Sportfishing is practiced by humans who primarily hunt for fun rather than food. It’s a blood sport where wild animals are stressed and wounded for the pleasure of the hunter. In 2003 scientists found that fish have the biology to perceive pain and demonstrate behaviours associated with pain. The science was controversial for more than a decade, but now seems settled and researchers have now moved on to what kind of painkillers to give fish in laboratory experiments.

Marlin hooked, fish feel pain
Marlin feel pain.

Billfish respond to a hook in the mouth, throat or guts by trying to move away from the source of the pain. Fishers call this the ‘fight’. The amount of fight a fish will put up to reduce its suffering is extended by international game fishing rules. These rules are endorsed with additions from Legasea / The New Zealand Sports Fishing Council. They encourage fishers to try and land game fish on lighter line classes. This is thought to give fish a “sporting chance” as heavier fish can more easily break lighter lines. This makes the fights (which the fisher instigates for their own enjoyment) longer, it’s not uncommon for fights to last hours. This is done at the expense of the fish. Longer fights prolong the suffering of billfish and increase the chances of post release mortality due to physiological stress.
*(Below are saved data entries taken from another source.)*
(** The test again, with the lock of the chain that [hash] led to; the entry is taken if it is
    still in a chain. *)
Definition purge1_take (vop current hash : Z) (s : dnlc) : res (bool * dnlc) :=
  e ← deref (ncache s !! current);
  b ← (if (hash =? nc_sig e) && nc_hashed s current then purgeable s vop e else Ok false);
  if (b : bool) then
    s ← nc_rmhash current s;
    s ← dnlc_free current s;
    s ← VN_RELE (nc_vp e) s;
    s ← VN_RELE (nc_dp e) s;
    Ok (true, set_purge_rotor (next_entry s current) s)
  else Ok (false, s).

(** The entries from [current] round to [finish]; the test is first made without the lock. *)
Fixpoint fs_purge_loop (fuel : nat) (vop finish current : Z) (s : dnlc) : res (Z * dnlc) :=
  match fuel with
  | O => Fault
  | S fuel =>
    e ← deref (ncache s !! current);
    b ← purgeable s vop e;
    '(taken, s) ← (if (b : bool) then purge1_take vop current (nc_sig e) s else Ok (false, s));
    if (taken : bool) then Ok (1, s)
    else
      let current := next_entry s current in
      if current =? finish then Ok (0, s) else fs_purge_loop fuel vop finish current s
  end.

Definition dnlc_fs_purge1 (s : dnlc) (vop : Z) : res (Z * dnlc) :=
  if negb (doingcache s) then Ok (0, s)
  else fs_purge_loop (Z.to_nat (ncsize s)) vop (dnlc_purge_rotor s) (dnlc_purge_rotor s) s.

(** [func] is that of the caller, applied to its argument. *)
Fixpoint iter_walk (func : ncent → bool) (l : list Z) (s : dnlc) : res (option dnlc) :=
  match l with
  | [] => Ok None
  | i :: l =>
    e ← deref (ncache s !! i);
    if bool_decide (is_Some (nc_vp e)) && func e then
      s ← nc_rmhash i s;
      s ← dnlc_free i s;
      s ← VN_RELE (nc_vp e) s;
      s ← VN_RELE (nc_dp e) s;
      Ok (Some s)
    else iter_walk func l s
  end.

Fixpoint iter_chains (func : ncent → bool) (bs : list nat) (s : dnlc) : res (Z * dnlc) :=
  match bs with
  | [] => Ok (0, s)
  | b :: bs =>
    l ← deref (nc_hash s !! b);
    o ← iter_walk func l s;
    match o with Some s => Ok (1, s) | None => iter_chains func bs s end
  end.

Definition dnlc_iter_purge (s : dnlc) (func : ncent → bool) : res (Z * dnlc) :=
  if negb (doingcache s) then Ok (0, s) else iter_chains func (seq 0 (length (nc_hash s))) s.

(** ** Initialization *)

Fixpoint free_entries (n : nat) (i : Z) (s : dnlc) : res dnlc :=
  match n with
  | O => Ok s
  | S n => s ← dnlc_free i s; free_entries n (i + 1) s
  end.

Definition nc_zero : ncent := MkNc None None [] None 0.

(** [vs] and [cs] are the vnodes and credentials there are; C rounds the quotient to 0. *)
Definition dnlc_init (size : Z) (vs : gmap Z vnode) (cs : csys) : res dnlc :=
  let nc_hashsz := Z.shiftl 1 (highbit (u32 (Z.quot size NC_HASHAVELEN))) in
  if size <=? 0 then Ok (MkDn false size ∅ [] [] 0 0 vs cs)
  else
    free_entries (Z.to_nat size) 0
      (MkDn true size (gset_to_gmap nc_zero (list_to_set (seqZ 0 size))) (replicate (Z.to_nat nc_hashsz) []) [] 0 0 vs cs).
The New Zealand Society for the Prevention of Cruelty to Animals (SPCA) opposes big game fishing for sport due to the prolonged pain, injury and distress on the fish involved. SPCA advocates for a ban on the use of “light tackle” to catch big game fish.

The New Zealand Animal Welfare Act 1999 recognises fish as sentient animals. The activity recklessly ill-treats animals (an offence under section 28 A) it also contravenes other sections of the act (30A1-3). There is a NAWAC guideline on how to deal with practices which are inconsistent with the spirit of the Animal Welfare Act. The guideline asks ‘Is the suffering necessary’? It is not necessary and undeniably inhumane.

There is enough conservation and moral evidence to take the precautionary approach and stop the sport today, but I think it should be phased out, like big game hunting overseas.

Big game fishing is being compared to (less socially unacceptable) big game hunting

What should we do?

Aotearoa New Zealand should show leadership by pushing for global population estimates using genetic tools. We need to do a better job of arguing for changes to international fisheries methods and quota. We can also show more leadership by mandating the reporting of caught billfish (both landed and released, commercial and recreational) and developing a Code of Welfare for sports fishing which will identify standards to prevent pain and distress.